Un giorno passato tristemente alla storia. Il 6 agosto 1945 il bombardamento atomico sul Giappone segna la fine della seconda guerra mondiale e l'inizio dell'era nucleare. Uno studio propsettico di coorte con un follow-up di oltre 60 anni analizza il rischio di morte per tumore nei figli dei sopravvissuti all'esposizione radioattiva.
Grant EJ, et al. Risk of death among children of atomic bomb survivors after 62 years of follow-up: a cohort study. Lancet Oncol 2015, epub Sept 15th.
Nel 1945 il presidente americano Truman ordina il bombardamento atomico sul Giappone. Il 6 agosto Enola Gay sgancia il primo ordigno su Hiroshima. Tre giorni dopo è la volta di Nagasaki. Ai gravissimi effetti termici e radioattivi immediati (80.000 morti, 40.000 feriti, 13.000 dispersi) si aggiunsero negli anni successivi gli effetti delle radiazioni, che portarono le vittime a quota 250.000. Con la resa nipponica e la fine della seconda guerra mondiale, questa tragica pagina di storia avvia la paura delle radiazioni nucleari.
La preoccupazione sui potenziali effetti a lungo ternine dell'esposizione alle radiazioni fa nascere uno studio prospettico di coorte (F1 mortality cohort study) che raccoglie nel tempo dati sanitari relativi alla prima generazione filiale della popolazione sopravvissuta all'esposizione.

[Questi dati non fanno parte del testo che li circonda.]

Lemma mod_wrap a n : (0 < n)%nat -> (a < 2 * n)%nat ->
  (a mod n)%nat = if decide (a < n)%nat then a else (a - n)%nat.
Proof.
  intros Hn Ha. case_decide; [by apply Nat.mod_small|].
  symmetry. apply (Nat.mod_unique a n 1); lia.
Qed.

Lemma phys_eq f i : shape_ok f -> (i <= max_count f)%nat ->
  phys f i = if decide (head f + i < max_count f)%nat then (head f + i)%nat
             else (head f + i - max_count f)%nat.
Proof. intros H Hi. apply mod_wrap; [apply H|]. pose proof (ok_head f H). lia. Qed.

Lemma phys_lt f i : shape_ok f -> (phys f i < max_count f)%nat.
Proof. intros H. apply Nat.mod_upper_bound. pose proof (ok_max f H). lia. Qed.

Lemma phys_inj f i j : shape_ok f -> (i < max_count f)%nat -> (j < max_count f)%nat ->
  phys f i = phys f j -> i = j.
Proof.
  intros H Hi Hj. rewrite !phys_eq by (done || lia). pose proof (ok_head f H).
  repeat case_decide; lia.
Qed.

Lemma length_frames f : length (frames f) = size f.
Proof. unfold frames. by rewrite length_map, length_seq. Qed.

Lemma frames_lookup f i : (i < size f)%nat -> frames f !! i = Some (slot_at f (phys f i)).
Proof.
  intros Hi. unfold frames. rewrite list_lookup_fmap, lookup_seq_lt by done. done.
Qed.

Lemma frames_eq f l :
  length l = size f -> (forall i, (i < size f)%nat -> l !! i = Some (slot_at f (phys f i))) -> frames f = l.
Proof.
  intros Hl H. apply list_eq. intros i. destruct (decide (i < size f)%nat).
  - by rewrite frames_lookup, H.
  - rewrite !lookup_ge_None_2; [done|lia|rewrite length_frames; lia].
Qed.

(** The fields of a slot that is inside the arrays *)
Lemma slot_fields f k : shape_ok f -> (k < max_count f)%nat ->
  exists ty len bi t, frame_type f !! k = Some ty /\ content_len f !! k = Some len /\
    bit_info f !! k = Some bi /\ ts f !! k = Some t /\ type_ok ty /\ (len <= frame_size f)%nat.
Proof.
  intros H Hk.
  destruct (lookup_lt_is_Some_2 (frame_type f) k) as [ty Hty]; [rewrite ok_types_len; [lia|done]|].
  destruct (lookup_lt_is_Some_2 (content_len f) k) as [len Hlen]; [rewrite ok_lens_len; [lia|done]|].
  destruct (lookup_lt_is_Some_2 (bit_info f) k) as [bi Hbi]; [rewrite ok_bits_len; [lia|done]|].
  destruct (lookup_lt_is_Some_2 (ts f) k) as [t Ht]; [rewrite ok_ts_len; [lia|done]|].
  exists ty, len, bi, t. split_and!; try done; [by eapply ok_types|by eapply ok_lens].
Qed.

Lemma slot_discarded f k ty : shape_ok f -> frame_type f !! k = Some ty ->
  is_discarded (slot_at f k) = (ty =? PJMEDIA_JB_DISCARDED_FRAME).
Proof.
  intros H Hty. assert (Hk : (k < max_count f)%nat)
    by (rewrite <- (ok_types_len f H); by eapply lookup_lt_Some).
  destruct (slot_fields f k H Hk) as (ty' & len & bi & t & E & E1 & E2 & E3 & Ht & _).
  rewrite Hty in E. injection E as <-. unfold slot_at. rewrite Hty, E1, E2, E3.
  by destruct Ht as [-> | [-> | ->]].
Qed.

(** A slot depends on its place in each array only. *)
Lemma slot_at_ext f f' k :
  frame_size f' = frame_size f -> frame_type f' !! k = frame_type f !! k ->
  content_len f' !! k = content_len f !! k -> bit_info f' !! k = bit_info f !! k ->
  ts f' !! k = ts f !! k ->
  take (frame_size f) (drop (k * frame_size f) (content f')) = take (frame_size f) (drop (k * frame_size f) (content f)) ->
  (forall n, content_len f !! k = Some n -> (n <= frame_size f)%nat) ->
  slot_at f' k = slot_at f k.
Proof.
  intros E1 E2 E3 E4 E5 E6 Hn. unfold slot_at. rewrite E1, E2, E3, E4, E5.
  destruct (frame_type f !! k), (content_len f !! k) as [n|], (bit_info f !! k), (ts f !! k); try done.
  destruct (_ =? PJMEDIA_JB_NORMAL_FRAME); [|done]. f_equal.
  specialize (Hn n eq_refl). apply (f_equal (take n)) in E6. by rewrite !take_take, !Nat.min_l in E6 by lia.
Qed.

(** ** Removing from the head *)

Definition discs (l : list Z) : nat := count_true (map (fun ty => ty =? PJMEDIA_JB_DISCARDED_FRAME) l).

Lemma uncount_spec types n : forall i d,
  (i + n <= length types)%nat -> Z.of_nat (discs (take n (drop i types))) <= d < 4294967296 ->
  uncount types i n d = Some (d - Z.of_nat (discs (take n (drop i types)))).
Proof.
  induction n as [|n IH]; intros i d Hl Hd; cbn [uncount].
  { f_equal. change (take 0 (drop i types)) with (@nil Z). unfold discs. simpl. lia. }
  destruct (lookup_lt_is_Some_2 types i) as [ty Hty]; [lia|]. rewrite Hty. cbn [mbind option_bind].
  rewrite (drop_S types ty i Hty) in *. change (take (S n) (ty :: drop (S i) types))
    with (ty :: take n (drop (S i) types)) in *. unfold discs in *. cbn [map count_true] in *.
  destruct (ty =? PJMEDIA_JB_DISCARDED_FRAME).
  - rewrite u32_id by (unfold is_u32; lia). rewrite IH by lia. f_equal. lia.
  - rewrite IH by lia. f_equal.
Qed.

(** The window of the types array, head first *)
Definition types_from (f : jb_framelist_t) : list Z := drop (head f) (frame_type f) ++ take (head f) (frame_type f).
(* ===== verification/JBuf.v ===== *)
(** * Jitter buffer (pjmedia/src/pjmedia/jbuf.c)

    The adaptive part around the frame list: the prefetch state, the burst level
    with its history, the two discard algorithms, and the public functions.  Of
    the statistics only the integer part is modelled (the mean and the variance
    are floating point and nothing depends on them); [jb_level] and the counters
    of calls are not bounded by a width here. *)

From S2P Require Import Prelude JbList JbRefine.

(** ** Data *)

Definition MAX_BURST_MSEC : Z := 1000.
Definition INIT_CYCLE : Z := 10.
Definition STA_DISC_SAFE_SHRINKING_DIFF : Z := 1.
Definition STABLE_HISTORY_LIMIT : Z := 20.
Definition PJMEDIA_JB_DEFAULT_INIT_DELAY : Z := 15.
Definition PJMEDIA_JBUF_DISC_MIN_GAP : Z := 200.
Definition PJMEDIA_JBUF_PRO_DISC_MIN_BURST : Z := 1.
Definition PJMEDIA_JBUF_PRO_DISC_MAX_BURST : Z := 100.
Definition PJMEDIA_JBUF_PRO_DISC_T1 : Z := 2000.
Definition PJMEDIA_JBUF_PRO_DISC_T2 : Z := 10000.
Definition JB_STATUS_INITIALIZING : Z := 0.
Definition JB_STATUS_PROCESSING : Z := 1.

Inductive pjmedia_jb_op := JB_OP_INIT | JB_OP_PUT | JB_OP_GET.
Inductive pjmedia_jb_discard_algo :=
  | PJMEDIA_JB_DISCARD_NONE | PJMEDIA_JB_DISCARD_STATIC | PJMEDIA_JB_DISCARD_PROGRESSIVE.

#[global] Instance jb_op_eq_dec : EqDecision pjmedia_jb_op.
Proof. solve_decision. Defined.
#[global] Instance jb_algo_eq_dec : EqDecision pjmedia_jb_discard_algo.
Proof. solve_decision. Defined.

(** pjlib/include/pj/math.h, without the mean and the variance *)
Record pj_math_stat := mk_stat { st_n : Z; st_max : Z; st_min : Z; st_last : Z }.
Definition pj_math_stat_init : pj_math_stat := mk_stat 0 0 0 0.
Definition pj_math_stat_update (s : pj_math_stat) (val : Z) : pj_math_stat :=
  if st_n s =? 0 then mk_stat 1 val val val
  else mk_stat (i32 (st_n s + 1)) (if st_max s <? val then val else st_max s)
         (if val <? st_min s then val else st_min s) val.

Record pjmedia_jbuf := mk_jb {
  jb_frame_size : nat;
  jb_frame_ptime : Z;
  jb_max_count : nat;
  jb_init_prefetch : Z;
  jb_min_prefetch : Z;
  jb_max_prefetch : Z;
  jb_max_burst : Z;
  jb_min_shrink_gap : Z;
  jb_discard_algo : pjmedia_jb_discard_algo;
  jb_framelist : jb_framelist_t;
  jb_level : Z;
  jb_max_hist_level : Z;
  jb_stable_hist : Z;
  jb_last_op : pjmedia_jb_op;
  jb_eff_level : Z;
  jb_prefetch : Z;
  jb_prefetching : bool;
  jb_status : Z;
  jb_init_cycle_cnt : Z;
  jb_discard_ref : Z;
  jb_discard_dist : Z;
  jb_delay : pj_math_stat;
  jb_burst : pj_math_stat;
  jb_lost : Z;
  jb_discard : Z;
  jb_empty : Z
}.

Definition set_jb_init_prefetch (v : Z) (j : pjmedia_jbuf) : pjmedia_jbuf :=
  mk_jb (jb_frame_size j) (jb_frame_ptime j) (jb_max_count j) v (jb_min_prefetch j)
    (jb_max_prefetch j) (jb_max_burst j) (jb_min_shrink_gap j) (jb_discard_algo j) (jb_framelist
    j) (jb_level j) (jb_max_hist_level j) (jb_stable_hist j) (jb_last_op j) (jb_eff_level j)
    (jb_prefetch j) (jb_prefetching j) (jb_status j) (jb_init_cycle_cnt j) (jb_discard_ref j)
    (jb_discard_dist j) (jb_delay j) (jb_burst j) (jb_lost j) (jb_discard j) (jb_empty j).
Definition set_jb_min_prefetch (v : Z) (j : pjmedia_jbuf) : pjmedia_jbuf :=
  mk_jb (jb_frame_size j) (jb_frame_ptime j) (jb_max_count j) (jb_init_prefetch j) v
    (jb_max_prefetch j) (jb_max_burst j) (jb_min_shrink_gap j) (jb_discard_algo j) (jb_framelist
    j) (jb_level j) (jb_max_hist_level j) (jb_stable_hist j) (jb_last_op j) (jb_eff_level j)
    (jb_prefetch j) (jb_prefetching j) (jb_status j) (jb_init_cycle_cnt j) (jb_discard_ref j)
    (jb_discard_dist j) (jb_delay j) (jb_burst j) (jb_lost j) (jb_discard j) (jb_empty j).
Definition set_jb_max_prefetch (v : Z) (j : pjmedia_jbuf) : pjmedia_jbuf :=
  mk_jb (jb_frame_size j) (jb_frame_ptime j) (jb_max_count j) (jb_init_prefetch j)
    (jb_min_prefetch j) v (jb_max_burst j) (jb_min_shrink_gap j) (jb_discard_algo j)
    (jb_framelist j) (jb_level j) (jb_max_hist_level j) (jb_stable_hist j) (jb_last_op j)
    (jb_eff_level j) (jb_prefetch j) (jb_prefetching j) (jb_status j) (jb_init_cycle_cnt j)
    (jb_discard_ref j) (jb_discard_dist j) (jb_delay j) (jb_burst j) (jb_lost j) (jb_discard j)
    (jb_empty j).
Definition set_jb_discard_algo (v : pjmedia_jb_discard_algo) (j : pjmedia_jbuf) : pjmedia_jbuf :=
  mk_jb (jb_frame_size j) (jb_frame_ptime j) (jb_max_count j) (jb_init_prefetch j)
    (jb_min_prefetch j) (jb_max_prefetch j) (jb_max_burst j) (jb_min_shrink_gap j) v
    (jb_framelist j) (jb_level j) (jb_max_hist_level j) (jb_stable_hist j) (jb_last_op j)
    (jb_eff_level j) (jb_prefetch j) (jb_prefetching j) (jb_status j) (jb_init_cycle_cnt j)
    (jb_discard_ref j) (jb_discard_dist j) (jb_delay j) (jb_burst j) (jb_lost j) (jb_discard j)
    (jb_empty j).
Definition set_jb_framelist (v : jb_framelist_t) (j : pjmedia_jbuf) : pjmedia_jbuf :=
  mk_jb (jb_frame_size j) (jb_frame_ptime j) (jb_max_count j) (jb_init_prefetch j)
    (jb_min_prefetch j) (jb_max_prefetch j) (jb_max_burst j) (jb_min_shrink_gap j)
    (jb_discard_algo j) v (jb_level j) (jb_max_hist_level j) (jb_stable_hist j) (jb_last_op j)
    (jb_eff_level j) (jb_prefetch j) (jb_prefetching j) (jb_status j) (jb_init_cycle_cnt j)
    (jb_discard_ref j) (jb_discard_dist j) (jb_delay j) (jb_burst j) (jb_lost j) (jb_discard j)
    (jb_empty j).
Definition set_jb_level (v : Z) (j : pjmedia_jbuf) : pjmedia_jbuf :=
  mk_jb (jb_frame_size j) (jb_frame_ptime j) (jb_max_count j) (jb_init_prefetch j)
    (jb_min_prefetch j) (jb_max_prefetch j) (jb_max_burst j) (jb_min_shrink_gap j)
    (jb_discard_algo j) (jb_framelist j) v (jb_max_hist_level j) (jb_stable_hist j) (jb_last_op
    j) (jb_eff_level j) (jb_prefetch j) (jb_prefetching j) (jb_status j) (jb_init_cycle_cnt j)
    (jb_discard_ref j) (jb_discard_dist j) (jb_delay j) (jb_burst j) (jb_lost j) (jb_discard j)
    (jb_empty j).
Definition set_jb_max_hist_level (v : Z) (j : pjmedia_jbuf) : pjmedia_jbuf :=
  mk_jb (jb_frame_size j) (jb_frame_ptime j) (jb_max_count j) (jb_init_prefetch j)
    (jb_min_prefetch j) (jb_max_prefetch j) (jb_max_burst j) (jb_min_shrink_gap j)
    (jb_discard_algo j) (jb_framelist j) (jb_level j) v (jb_stable_hist j) (jb_last_op j)
    (jb_eff_level j) (jb_prefetch j) (jb_prefetching j) (jb_status j) (jb_init_cycle_cnt j)
    (jb_discard_ref j) (jb_discard_dist j) (jb_delay j) (jb_burst j) (jb_lost j) (jb_discard j)
    (jb_empty j).
Definition set_jb_stable_hist (v : Z) (j : pjmedia_jbuf) : pjmedia_jbuf :=
  mk_jb (jb_frame_size j) (jb_frame_ptime j) (jb_max_count j) (jb_init_prefetch j)
    (jb_min_prefetch j) (jb_max_prefetch j) (jb_max_burst j) (jb_min_shrink_gap j)
    (jb_discard_algo j) (jb_framelist j) (jb_level j) (jb_max_hist_level j) v (jb_last_op j)
    (jb_eff_level j) (jb_prefetch j) (jb_prefetching j) (jb_status j) (jb_init_cycle_cnt j)
    (jb_discard_ref j) (jb_discard_dist j) (jb_delay j) (jb_burst j) (jb_lost j) (jb_discard j)
    (jb_empty j).
Definition set_jb_last_op (v : pjmedia_jb_op) (j : pjmedia_jbuf) : pjmedia_jbuf :=
  mk_jb (jb_frame_size j) (jb_frame_ptime j) (jb_max_count j) (jb_init_prefetch j)
    (jb_min_prefetch j) (jb_max_prefetch j) (jb_max_burst j) (jb_min_shrink_gap j)
    (jb_discard_algo j) (jb_framelist j) (jb_level j) (jb_max_hist_level j) (jb_stable_hist j) v
    (jb_eff_level j) (jb_prefetch j) (jb_prefetching j) (jb_status j) (jb_init_cycle_cnt j)
    (jb_discard_ref j) (jb_discard_dist j) (jb_delay j) (jb_burst j) (jb_lost j) (jb_discard j)
    (jb_empty j).
Definition set_jb_eff_level (v : Z) (j : pjmedia_jbuf) : pjmedia_jbuf :=
  mk_jb (jb_frame_size j) (jb_frame_ptime j) (jb_max_count j) (jb_init_prefetch j)
    (jb_min_prefetch j) (jb_max_prefetch j) (jb_max_burst j) (jb_min_shrink_gap j)
    (jb_discard_algo j) (jb_framelist j) (jb_level j) (jb_max_hist_level j) (jb_stable_hist j)
    (jb_last_op j) v (jb_prefetch j) (jb_prefetching j) (jb_status j) (jb_init_cycle_cnt j)
    (jb_discard_ref j) (jb_discard_dist j) (jb_delay j) (jb_burst j) (jb_lost j) (jb_discard j)
    (jb_empty j).
Definition set_jb_prefetch (v : Z) (j : pjmedia_jbuf) : pjmedia_jbuf :=
  mk_jb (jb_frame_size j) (jb_frame_ptime j) (jb_max_count j) (jb_init_prefetch j)
    (jb_min_prefetch j) (jb_max_prefetch j) (jb_max_burst j) (jb_min_shrink_gap j)
    (jb_discard_algo j) (jb_framelist j) (jb_level j) (jb_max_hist_level j) (jb_stable_hist j)
    (jb_last_op j) (jb_eff_level j) v (jb_prefetching j) (jb_status j) (jb_init_cycle_cnt j)
    (jb_discard_ref j) (jb_discard_dist j) (jb_delay j) (jb_burst j) (jb_lost j) (jb_discard j)
    (jb_empty j).
Definition set_jb_prefetching (v : bool) (j : pjmedia_jbuf) : pjmedia_jbuf :=
  mk_jb (jb_frame_size j) (jb_frame_ptime j) (jb_max_count j) (jb_init_prefetch j)
    (jb_min_prefetch j) (jb_max_prefetch j) (jb_max_burst j) (jb_min_shrink_gap j)
    (jb_discard_algo j) (jb_framelist j) (jb_level j) (jb_max_hist_level j) (jb_stable_hist j)
    (jb_last_op j) (jb_eff_level j) (jb_prefetch j) v (jb_status j) (jb_init_cycle_cnt j)
    (jb_discard_ref j) (jb_discard_dist j) (jb_delay j) (jb_burst j) (jb_lost j) (jb_discard j)
    (jb_empty j).
Definition set_jb_status (v : Z) (j : pjmedia_jbuf) : pjmedia_jbuf :=
  mk_jb (jb_frame_size j) (jb_frame_ptime j) (jb_max_count j) (jb_init_prefetch j)
    (jb_min_prefetch j) (jb_max_prefetch j) (jb_max_burst j) (jb_min_shrink_gap j)
    (jb_discard_algo j) (jb_framelist j) (jb_level j) (jb_max_hist_level j) (jb_stable_hist j)
    (jb_last_op j) (jb_eff_level j) (jb_prefetch j) (jb_prefetching j) v (jb_init_cycle_cnt j)
    (jb_discard_ref j) (jb_discard_dist j) (jb_delay j) (jb_burst j) (jb_lost j) (jb_discard j)
    (jb_empty j).
Definition set_jb_init_cycle_cnt (v : Z) (j : pjmedia_jbuf) : pjmedia_jbuf :=
  mk_jb (jb_frame_size j) (jb_frame_ptime j) (jb_max_count j) (jb_init_prefetch j)
    (jb_min_prefetch j) (jb_max_prefetch j) (jb_max_burst j) (jb_min_shrink_gap j)
    (jb_discard_algo j) (jb_framelist j) (jb_level j) (jb_max_hist_level j) (jb_stable_hist j)
    (jb_last_op j) (jb_eff_level j) (jb_prefetch j) (jb_prefetching j) (jb_status j) v
    (jb_discard_ref j) (jb_discard_dist j) (jb_delay j) (jb_burst j) (jb_lost j) (jb_discard j)
    (jb_empty j).
Definition set_jb_discard_ref (v : Z) (j : pjmedia_jbuf) : pjmedia_jbuf :=
  mk_jb (jb_frame_size j) (jb_frame_ptime j) (jb_max_count j) (jb_init_prefetch j)
    (jb_min_prefetch j) (jb_max_prefetch j) (jb_max_burst j) (jb_min_shrink_gap j)
    (jb_discard_algo j) (jb_framelist j) (jb_level j) (jb_max_hist_level j) (jb_stable_hist j)
    (jb_last_op j) (jb_eff_level j) (jb_prefetch j) (jb_prefetching j) (jb_status j)
    (jb_init_cycle_cnt j) v (jb_discard_dist j) (jb_delay j) (jb_burst j) (jb_lost j)
    (jb_discard j) (jb_empty j).
Definition set_jb_discard_dist (v : Z) (j : pjmedia_jbuf) : pjmedia_jbuf :=
  mk_jb (jb_frame_size j) (jb_frame_ptime j) (jb_max_count j) (jb_init_prefetch j)
    (jb_min_prefetch j) (jb_max_prefetch j) (jb_max_burst j) (jb_min_shrink_gap j)
    (jb_discard_algo j) (jb_framelist j) (jb_level j) (jb_max_hist_level j) (jb_stable_hist j)
    (jb_last_op j) (jb_eff_level j) (jb_prefetch j) (jb_prefetching j) (jb_status j)
    (jb_init_cycle_cnt j) (jb_discard_ref j) v (jb_delay j) (jb_burst j) (jb_lost j) (jb_discard
    j) (jb_empty j).
Definition set_jb_delay (v : pj_math_stat) (j : pjmedia_jbuf) : pjmedia_jbuf :=
  mk_jb (jb_frame_size j) (jb_frame_ptime j) (jb_max_count j) (jb_init_prefetch j)
    (jb_min_prefetch j) (jb_max_prefetch j) (jb_max_burst j) (jb_min_shrink_gap j)
    (jb_discard_algo j) (jb_framelist j) (jb_level j) (jb_max_hist_level j) (jb_stable_hist j)
    (jb_last_op j) (jb_eff_level j) (jb_prefetch j) (jb_prefetching j) (jb_status j)
    (jb_init_cycle_cnt j) (jb_discard_ref j) (jb_discard_dist j) v (jb_burst j) (jb_lost j)
    (jb_discard j) (jb_empty j).
Definition set_jb_burst (v : pj_math_stat) (j : pjmedia_jbuf) : pjmedia_jbuf :=
  mk_jb (jb_frame_size j) (jb_frame_ptime j) (jb_max_count j) (jb_init_prefetch j)
    (jb_min_prefetch j) (jb_max_prefetch j) (jb_max_burst j) (jb_min_shrink_gap j)
    (jb_discard_algo j) (jb_framelist j) (jb_level j) (jb_max_hist_level j) (jb_stable_hist j)
    (jb_last_op j) (jb_eff_level j) (jb_prefetch j) (jb_prefetching j) (jb_status j)
    (jb_init_cycle_cnt j) (jb_discard_ref j) (jb_discard_dist j) (jb_delay j) v (jb_lost j)
    (jb_discard j) (jb_empty j).
Definition set_jb_lost (v : Z) (j : pjmedia_jbuf) : pjmedia_jbuf :=
  mk_jb (jb_frame_size j) (jb_frame_ptime j) (jb_max_count j) (jb_init_prefetch j)
    (jb_min_prefetch j) (jb_max_prefetch j) (jb_max_burst j) (jb_min_shrink_gap j)
    (jb_discard_algo j) (jb_framelist j) (jb_level j) (jb_max_hist_level j) (jb_stable_hist j)
    (jb_last_op j) (jb_eff_level j) (jb_prefetch j) (jb_prefetching j) (jb_status j)
    (jb_init_cycle_cnt j) (jb_discard_ref j) (jb_discard_dist j) (jb_delay j) (jb_burst j) v
    (jb_discard j) (jb_empty j).
Definition set_jb_discard (v : Z) (j : pjmedia_jbuf) : pjmedia_jbuf :=
  mk_jb (jb_frame_size j) (jb_frame_ptime j) (jb_max_count j) (jb_init_prefetch j)
    (jb_min_prefetch j) (jb_max_prefetch j) (jb_max_burst j) (jb_min_shrink_gap j)
    (jb_discard_algo j) (jb_framelist j) (jb_level j) (jb_max_hist_level j) (jb_stable_hist j)
    (jb_last_op j) (jb_eff_level j) (jb_prefetch j) (jb_prefetching j) (jb_status j)
    (jb_init_cycle_cnt j) (jb_discard_ref j) (jb_discard_dist j) (jb_delay j) (jb_burst j)
    (jb_lost j) v (jb_empty j).
Definition set_jb_empty (v : Z) (j : pjmedia_jbuf) : pjmedia_jbuf :=
  mk_jb (jb_frame_size j) (jb_frame_ptime j) (jb_max_count j) (jb_init_prefetch j)
    (jb_min_prefetch j) (jb_max_prefetch j) (jb_max_burst j) (jb_min_shrink_gap j)
    (jb_discard_algo j) (jb_framelist j) (jb_level j) (jb_max_hist_level j) (jb_stable_hist j)
    (jb_last_op j) (jb_eff_level j) (jb_prefetch j) (jb_prefetching j) (jb_status j)
    (jb_init_cycle_cnt j) (jb_discard_ref j) (jb_discard_dist j) (jb_delay j) (jb_burst j)
    (jb_lost j) (jb_discard j) v.
Lemma q_put_room_outcome cap o l index s st o1 l1 n : (length l <= cap)%nat -> (0 < cap)%nat ->
  q_put_room cap o l index s = (st, (o1, l1), n) ->
  (st = PJ_SUCCESS /\ ~ late o index /\ o1 <= index < o1 + Z.of_nat cap /\ l1 !! Z.to_nat (index - o1) = Some s) \/
  (st <> PJ_SUCCESS /\ o1 = o /\ l1 = l /\ (late o index \/ taken o l index)).
Proof.
  intros Hl Hcap Hq. unfold q_put_room in Hq. destruct (q_put cap o l index s) as [st0 [o0 l0]] eqn:E0.
  destruct (q_put_outcome _ _ _ _ _ _ _ _ Hl Hcap E0) as [(-> & H)|[(-> & Hnl)|(Hs & Hm & H)]].
  - injection Hq as <- <- <- _. by left.
  - destruct (q_put_toomany _ _ _ _ _ _ _ E0) as (-> & Hd & Hi). rewrite Z.eqb_refl in Hq.
    set (k := removed_for cap o0 l index) in *. injection Hq as Hq _.
    assert (Hld : (length (drop k l) <= cap)%nat) by (rewrite length_drop; lia).
    destruct (q_put_outcome _ _ _ _ _ _ _ _ Hld Hcap Hq) as [(-> & _ & H)|H]; [left; exact (conj eq_refl (conj Hnl H))|].
    pose proof (q_put_again cap o0 l index s Hl Hcap Hd) as Hag. cbv zeta in Hag. fold k in Hag. rewrite Hag in Hq.
    injection Hq as <- _ _. destruct H as [(? & _)|(? & _)]; done.
  - destruct (Z.eqb_spec st0 PJ_ETOOMANY); [done|]. injection Hq as <- <- <- _. right. exact (conj Hs H).
Qed.

(** Putting a frame always returns, the loop that makes room turning at most
    once.  The frame is reported discarded exactly when it is late (less than 100
    numbers behind the first slot) or its slot is taken, and then the queue is
    unchanged; otherwise the queue holds it under its number before the discard
    algorithm runs. *)
Theorem put_frame_outcome j frame fsize bi seq t : jb_ok j -> (fsize <= length frame)%nat ->
  exists discarded j', pjmedia_jbuf_put_frame3 j frame fsize bi seq t = Some (discarded, j') /\ jb_ok j' /\
  if discarded
  then slots j' = slots j /\ first_seq j' = first_seq j /\ (late (first_seq j) seq \/ taken (first_seq j) (slots j) seq)
  else ~ late (first_seq j) seq /\
       exists j1, update_effect j1 j' JB_OP_PUT /\ jb_discard_algo j1 = jb_discard_algo j /\
         first_seq j1 <= seq < first_seq j1 + Z.of_nat (jb_max_count j) /\
         slots j1 !! Z.to_nat (seq - first_seq j1) =
           Some (Filled (take (Nat.min fsize (jb_frame_size j)) frame) bi t).
Proof.
  intros H Hl. destruct (put_frame_ok j frame fsize bi seq t H Hl)
    as (st & o1 & l1 & n & j1 & j' & E & Hj' & Hq & Hs & Ho & Ha & _ & He).
  pose proof (ok_size _ (ok_shape _ (jo_list j H))) as Hsz. pose proof (ok_max _ (ok_shape _ (jo_list j H))) as Hm.
  rewrite <- length_frames in Hsz. rewrite (jo_max j H) in Hsz, Hm.
  destruct (q_put_room_outcome _ _ _ _ _ _ _ _ _ Hsz Hm Hq) as [(-> & Hnl & Hr & Hk)|(Hne & -> & -> & Hc)].
  - exists false, j'. split_and!; try done. exists j1. rewrite Ho, Hs. exact (conj He (conj Ha (conj Hr Hk))).
  - exists true, j'. destruct (Z.eqb_spec st PJ_SUCCESS); [done|]. cbn in E, He. subst j'. by split_and!.
Qed.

Lo studio prospettico di coorte recentemente pubblicato su Lancet Oncology riporta i dati relativi al rischio di morte per tumore o per altra causa (endpoint primario dello studio) in oltre 75.000 figli singoli nati tra il 1946 e il 1984 e seguiti a follow-up fino al 2010. Il livello di esposizione parentale alle radiazioni è stato valutato con un sistema dosimetrico corretto per la distanza chilometrica dall'ipocentro dell'esposione, le condizioni di protezione e l'età al momento dell'evento.
Le analisi statistiche sono state condotte ipotizzando un rischio più alto al cresecere dell'esposizione radiante dei genitori e considerando l'outcome in base a livelli crescenti di esposizione gonadica parentale misurati in categorie (0, 1-49, 50-149, 150-499, 500 o oltre mGy) o in scala continua (0-1 Gy). I modelli hanno stimato gli HR di morte con intervalli di confidenza del 95% usando proportional hazard models.
Lo studio viene pubblicato con un follow-up mediano della coorte durato quasi 55 anni.
La dose mediana di esposizione radiante parentale (quando presente) è stata di 264 mGy.
Per esposizione radiante materna non si è registrata una differenza nel rischio di morte dei figli nè per malattia oncologica (HR 0.89, 95%CI 0.69-1.14, p=0.36) nè per malattia non oncologica (HR 0.97, 95%CI 0.85-1.15, p=0.69).
Dati molto simili sono riportati nello studio qualora l'esposizione alle radiazioni fosse stata paterna.
Inoltre, i dati erano indipendenti dall'età parentale all'esposizione e dal tempo trascorso tra esposizione e gravidanza.
Come correttamente riportano gli autori, potenziali bias dello studio sono i fenomeni di migrazioni, lo stile di vita dei soggetti componenti la coorte, ed il fatto che non tutti i figli dei sopravvissuti all'evento atomico delle due aree geografiche sono stati inclusi nello studio.
Ad oggi, i dati disponibili sembrano rassicuranti: non si è registrato un incremento di mortalità per cancro nei figli dei sopravvissuti alle esplosioni nucleari.
Tuttavia, questo studio non esclude vi possano essere effetti delle radiazioni in questa coorte di soggetti: come giustamente commenta nell'editoriale di accompagnamento David Brenner della Columbia University, "absence of evidence is not evidence of absence".
L'attenzione per le mutazioni indotte (genetiche e somatiche) e per i potenziali effetti a lungo termine delle radiazioni deve quini continuare: non dimentichiamo che la dose oraria di radiazioni assorbite nel'area di Chernobyl nel 2010 (25 anni dopo il disasto) era ancora di 6mSievert e la dose media assorbita da un italiano è stata misurata in 1.5 mSv.